### Exercise aim
Find "intro H. rewrite" and "set (st0 := mkBoard [] (Z.of_nat w)" in the records below. Copy the lines holding them and every line between, exactly, and no others.

Stored data entries:
Lemma max_len_attained lines w :
  max_len lines = Some w ->
  exists l, In l lines /\ String.length l = w.
Proof.
  unfold max_len. destruct lines as [|l0 ls]; [discriminate|].
  intro E. injection E as <-.
  destruct (fold_max_attained (map String.length ls) (String.length l0))
    as [H | H].
  - exists l0. split; [now left | now rewrite H].
  - apply in_map_iff in H. destruct H as (l & E & Hl).
    exists l. split; [now right | exact E].
Qed.

(** The cells of a file lie within its width and its number of lines. *)
Lemma cells_bounds lines w c :
  max_len lines = Some w -> In c (cells w lines) ->
  (0 <= fst (fst c) < Z.of_nat w)%Z
  /\ (0 <= snd (fst c) < Z.of_nat (List.length lines))%Z.
Proof.
  intros M H. unfold cells in H. apply in_flat_map in H.
  destruct H as (yl & Hyl & H). unfold row_cells in H.
  apply in_map_iff in H. destruct H as (xc & <- & Hxc). cbn [fst snd].
  pose proof (enumerate_bounds _ _ _ Hyl) as By.
  pose proof (enumerate_bounds _ _ _ Hxc) as Bx.
  apply enumerate_In in Hyl.
  rewrite length_chars, length_ljust in Bx.
  pose proof (max_len_ge lines w (snd yl) M Hyl). lia.
Qed.

Lemma last_some_In {A : Type} (l : list A) (p : A) :
  List.last (map Some l) None = Some p -> In p l.
Proof.
  induction l as [|a l IH]; [discriminate|].
  cbn [map]. rewrite last_cons_some. destruct l as [|a' l].
  - cbn. intro E. injection E as ->. now left.
  - intro E. right. apply IH. cbn [map]. rewrite last_cons_some.
    cbn [map] in E. rewrite last_cons_some in E. exact E.
Qed.

Lemma agent_markers_cells content w p :
  max_len (board_lines content) = Some w ->
  In p (agent_markers content) ->
  exists ch, In (p, ch) (cells w (board_lines content))
             /\ is_agent_marker ch = true.
Proof.
  unfold agent_markers. intros -> H. apply in_map_iff in H.
  destruct H as ([q ch] & <- & H). apply filter_In in H.
  exists ch. exact H.
Qed.

Lemma filter_cells_In (f : ascii -> bool) (cs : list ((Z * Z) * ascii)) p :
  In p (map fst (filter (fun c => f (snd c)) cs))
  <-> exists ch, In (p, ch) cs /\ f ch = true.
Proof.
  rewrite in_map_iff. split.
  - intros ([q ch] & <- & H). apply filter_In in H. now exists ch.
  - intros (ch & H & F). exists (p, ch). split; [reflexivity|].
    apply filter_In. now split.
Qed.

Lemma parsed_on_board content b :
  parse_xsb_board content = Ok b ->
  (forall p, In p (walls b) -> on_board b p)
  /\ (forall p, In p (targets b) -> on_board b p)
  /\ (forall p, In p (boxes b) -> on_board b p)
  /\ (forall p, player b = Some p -> on_board b p).
Proof.
  intro P.
  destruct (parse_fields content b P)
    as (w & M & Hw & Hh & _ & Hwalls & Ht & Hb & Hp).
  assert (B : forall p ch, In (p, ch) (cells w (board_lines content)) ->
                           on_board b p).
  { intros p ch H. unfold on_board. rewrite Hw, Hh.
    apply (cells_bounds _ _ _ M H). }
  split; [|split; [|split]].
  - intros p H. apply Hwalls, filter_cells_In in H.
    destruct H as (ch & H & _). eapply B, H.
  - intros p H. rewrite Ht in H. apply filter_cells_In in H.
    destruct H as (ch & H & _). eapply B, H.
  - intros p H. rewrite Hb in H. apply filter_cells_In in H.
    destruct H as (ch & H & _). eapply B, H.
  - intros p H. rewrite Hp in H. apply last_some_In in H.
    destruct (agent_markers_cells content w p M H) as (ch & H' & _).
    eapply B, H'.
Qed.

(** X1. Every wall, target and box of a parsed board, and its player, lies
    within the dimensions of the board. *)
Theorem parsed_positions_on_board (content : string) (b : Board) :
  parse_xsb_board content = Ok b ->
  (forall p, In p (walls b) -> on_board b p)
  /\ (forall p, In p (targets b) -> on_board b p)
  /\ (forall p, In p (boxes b) -> on_board b p)
  /\ (forall p, player b = Some p -> on_board b p).
Proof. exact (parsed_on_board content b). Qed.

Lemma parsed_positions_on_board_witness :
  on_board round_trip_parsed (2, 1).
Proof.
  destruct (parsed_positions_on_board round_trip_board round_trip_parsed)
    as (_ & _ & H & _).
  - vm_compute. reflexivity.
  - apply H. cbn. now left.
Defined.

Lemma key_lt_irrefl p : ~ key_lt p p.
Proof. unfold key_lt. lia. Qed.

Lemma sorted_cells_unique (cs : list ((Z * Z) * ascii)) :
  StronglySorted (fun c c' => key_lt (fst c) (fst c')) cs ->
  forall p c1 c2, In (p, c1) cs -> In (p, c2) cs -> c1 = c2.
Proof.
  induction 1 as [|c cs S IH F]; intros p c1 c2 H1 H2; [destruct H1|].
  rewrite Forall_forall in F.
  destruct H1 as [-> | H1], H2 as [E | H2].
  - congruence.
  - apply F in H2. cbn in H2. now apply key_lt_irrefl in H2.
  - subst c. apply F in H1. cbn in H1. now apply key_lt_irrefl in H1.
  - eapply IH; eassumption.
Qed.

Lemma sorted_NoDup (l : list (Z * Z)) :
  StronglySorted key_lt l -> NoDup l.
Proof.
  induction 1 as [|p l S IH F]; constructor; [|exact IH].
  intro H. rewrite Forall_forall in F. apply F in H.
  now apply key_lt_irrefl in H.
Qed.

Lemma set_add_NoDup p s : NoDup s -> NoDup (set_add p s).
Proof.
  intro N. unfold set_add. destruct (existsb (pos_eqb p) s) eqn:E; [exact N|].
  apply NoDup_app; [exact N | repeat constructor; intros [] |].
  intros q Hq [E' | []]. subst q.
  assert (existsb (pos_eqb p) s = true); [|congruence].
  apply existsb_exists. exists p. split; [exact Hq|].
  unfold pos_eqb. now rewrite !Z.eqb_refl.
Qed.

Lemma walls_scan_cells_NoDup cs : forall st,
  NoDup (walls st) -> NoDup (walls (scan_cells st cs)).
Proof.
  induction cs as [|c cs IH]; intros st N; [exact N|].
  rewrite scan_cells_cons. apply IH. unfold scan_cell.
  destruct c as [[x y] ch]. cbn [fst snd].
  destruct (Ascii.eqb ch "#");
    destruct (in_chars ch ["."; "+"; "*"]%char);
    destruct (in_chars ch ["$"; "*"]%char);
    destruct (in_chars ch ["@"; "+"]%char);
    cbn [walls]; try exact N; now apply set_add_NoDup.
Qed.

Lemma parsed_walls_NoDup content b :
  parse_xsb_board content = Ok b -> NoDup (walls b).
Proof.
  unfold parse_xsb_board.
  destruct (max_len (board_lines content)) as [w|]; [|discriminate].
  intro E. injection E as <-.
  set (st0 := mkBoard [] (Z.of_nat w)
                (Z.of_nat (List.length (board_lines content))) [] [] [] None).
  destruct (scan_lines_fields w (enumerate 0 (board_lines content)) st0 st0
              eq_refl eq_refl eq_refl eq_refl) as (-> & _).
  apply walls_scan_cells_NoDup. constructor.
Qed.

Lemma parsed_scan_order content b :
  parse_xsb_board content = Ok b ->
  StronglySorted key_lt (boxes b) /\ StronglySorted key_lt (targets b)
  /\ NoDup (boxes b) /\ NoDup (targets b) /\ NoDup (walls b).
Proof.
  intro P.
  destruct (parse_fields content b P)
    as (w & M & _ & _ & _ & _ & Ht & Hb & _).
  assert (Sb : StronglySorted key_lt (boxes b)).
  { rewrite Hb. apply StronglySorted_map, StronglySorted_filter.
    apply (cells_from_sorted w (board_lines content) 0). }
  assert (St : StronglySorted key_lt (targets b)).
  { rewrite Ht. apply StronglySorted_map, StronglySorted_filter.
    apply (cells_from_sorted w (board_lines content) 0). }
  repeat split; auto using sorted_NoDup.
  eapply parsed_walls_NoDup, P.
Qed.

(** X2. The boxes of a parsed board are the positions of the cells of the
    file that hold [$] or [*], its targets those of the cells that hold
    [.], [+] or [*], both in scan order, row by row and left to right; so
    box 1 is the first box met by the scan, and both lists are strictly
    increasing in (row, column), each position once.  The walls are the
    positions of the cells that hold [#], each once. *)
Theorem parsed_lists_in_scan_order (content : string) (b : Board) :
  parse_xsb_board content = Ok b ->
  (exists w,
     max_len (board_lines content) = Some w
     /\ boxes b
        = map fst (filter (fun c => is_box_char (snd c))
                          (cells w (board_lines content)))
     /\ targets b
        = map fst (filter (fun c => is_target_char (snd c))
                          (cells w (board_lines content)))
     /\ (forall p, In p (walls b)
           <-> In p (map fst (filter (fun c => is_wall_char (snd c))
                                     (cells w (board_lines content)))))
     /\ StronglySorted key_lt (map fst (cells w (board_lines content))))
  /\ StronglySorted key_lt (boxes b) /\ StronglySorted key_lt (targets b)
  /\ NoDup (boxes b) /\ NoDup (targets b) /\ NoDup (walls b).
Proof.
  intro P. split; [|exact (parsed_scan_order content b P)].
  destruct (parse_fields content b P)
    as (w & M & _ & _ & _ & Hw & Ht & Hb & _).
  exists w. repeat (split; [assumption|]).
  apply StronglySorted_map.
  apply (cells_from_sorted w (board_lines content) 0).
Qed.

Lemma parsed_lists_in_scan_order_witness :
  exists w,
    max_len (board_lines ("#$.$" ++ nl ++ "$@*#")) = Some w
    /\ [(1, 0); (3, 0); (0, 1); (2, 1)]
       = map fst (filter (fun c => is_box_char (snd c))
                         (cells w (board_lines ("#$.$" ++ nl ++ "$@*#")))).
Proof.
  destruct (parsed_lists_in_scan_order ("#$.$" ++ nl ++ "$@*#")
              (mkBoard (map list_ascii_of_string ["#$.$"; "$@*#"]) 4 2
                       [(0, 0); (3, 1)] [(2, 0); (2, 1)]
                       [(1, 0); (3, 0); (0, 1); (2, 1)] (Some (1, 1))))
    as ((w & M & Hb & _) & _).
  - vm_compute. reflexivity.
  - exists w. split; [exact M | exact Hb].
Defined.

Lemma wall_char_only c :
  is_wall_char c = true ->
  is_target_char c = false /\ is_box_char c = false
  /\ is_agent_marker c = false.
Proof.
  unfold is_wall_char. intro E. apply Ascii.eqb_eq in E. subst c.
  repeat split.
Qed.

Lemma agent_char_no_box c :
  is_agent_marker c = true -> is_box_char c = false.
Proof.
  unfold is_agent_marker, in_chars. cbn [existsb]. intro H.
  repeat (apply orb_prop in H; destruct H as [H | H];
          [apply Ascii.eqb_eq in H; subst c; reflexivity|]).
  discriminate.
Qed.

Lemma parsed_exclusive content b :
  parse_xsb_board content = Ok b ->
  (forall p, In p (walls b) ->
     ~ In p (targets b) /\ ~ In p (boxes b) /\ player b <> Some p)
  /\ (forall p, player b = Some p -> ~ In p (boxes b)).
Proof.
  intro P.
  destruct (parse_fields content b P)
    as (w & M & _ & _ & _ & Hwalls & Ht & Hb & Hp).
  pose proof (sorted_cells_unique _
                (proj1 (cells_from_sorted w (board_lines content) 0))) as U.
  fold (cells w (board_lines content)) in U.
  assert (A : forall p, player b = Some p ->
            exists ch, In (p, ch) (cells w (board_lines content))
                       /\ is_agent_marker ch = true).
  { intros p H. rewrite Hp in H. apply last_some_In in H.
    now apply agent_markers_cells. }
  split.
  - intros p H. apply Hwalls, filter_cells_In in H.
    destruct H as (ch & H & W).
    destruct (wall_char_only ch W) as (T & B & G).
    split; [|split].
    + rewrite Ht. intro H'. apply filter_cells_In in H'.
      destruct H' as (ch' & H' & T').
      rewrite (U p ch' ch H' H) in T'. congruence.
    + rewrite Hb. intro H'. apply filter_cells_In in H'.
      destruct H' as (ch' & H' & B').
      rewrite (U p ch' ch H' H) in B'. congruence.
    + intro H'. destruct (A p H') as (ch' & H'' & G').
      rewrite (U p ch' ch H'' H) in G'. congruence.
  - intros p H. destruct (A p H) as (ch & H' & G).
    rewrite Hb. intro H''. apply filter_cells_In in H''.
    destruct H'' as (ch' & H'' & B').
    rewrite (U p ch' ch H'' H') in B'.
    rewrite (agent_char_no_box ch G) in B'. discriminate.
Qed.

### Result below
  intro H. rewrite Forall_forall in F. apply F in H.
  now apply key_lt_irrefl in H.
Qed.

Lemma set_add_NoDup p s : NoDup s -> NoDup (set_add p s).
Proof.
  intro N. unfold set_add. destruct (existsb (pos_eqb p) s) eqn:E; [exact N|].
  apply NoDup_app; [exact N | repeat constructor; intros [] |].
  intros q Hq [E' | []]. subst q.
  assert (existsb (pos_eqb p) s = true); [|congruence].
  apply existsb_exists. exists p. split; [exact Hq|].
  unfold pos_eqb. now rewrite !Z.eqb_refl.
Qed.

Lemma walls_scan_cells_NoDup cs : forall st,
  NoDup (walls st) -> NoDup (walls (scan_cells st cs)).
Proof.
  induction cs as [|c cs IH]; intros st N; [exact N|].
  rewrite scan_cells_cons. apply IH. unfold scan_cell.
  destruct c as [[x y] ch]. cbn [fst snd].
  destruct (Ascii.eqb ch "#");
    destruct (in_chars ch ["."; "+"; "*"]%char);
    destruct (in_chars ch ["$"; "*"]%char);
    destruct (in_chars ch ["@"; "+"]%char);
    cbn [walls]; try exact N; now apply set_add_NoDup.
Qed.

Lemma parsed_walls_NoDup content b :
  parse_xsb_board content = Ok b -> NoDup (walls b).
Proof.
  unfold parse_xsb_board.
  destruct (max_len (board_lines content)) as [w|]; [|discriminate].
  intro E. injection E as <-.
  set (st0 := mkBoard [] (Z.of_nat w)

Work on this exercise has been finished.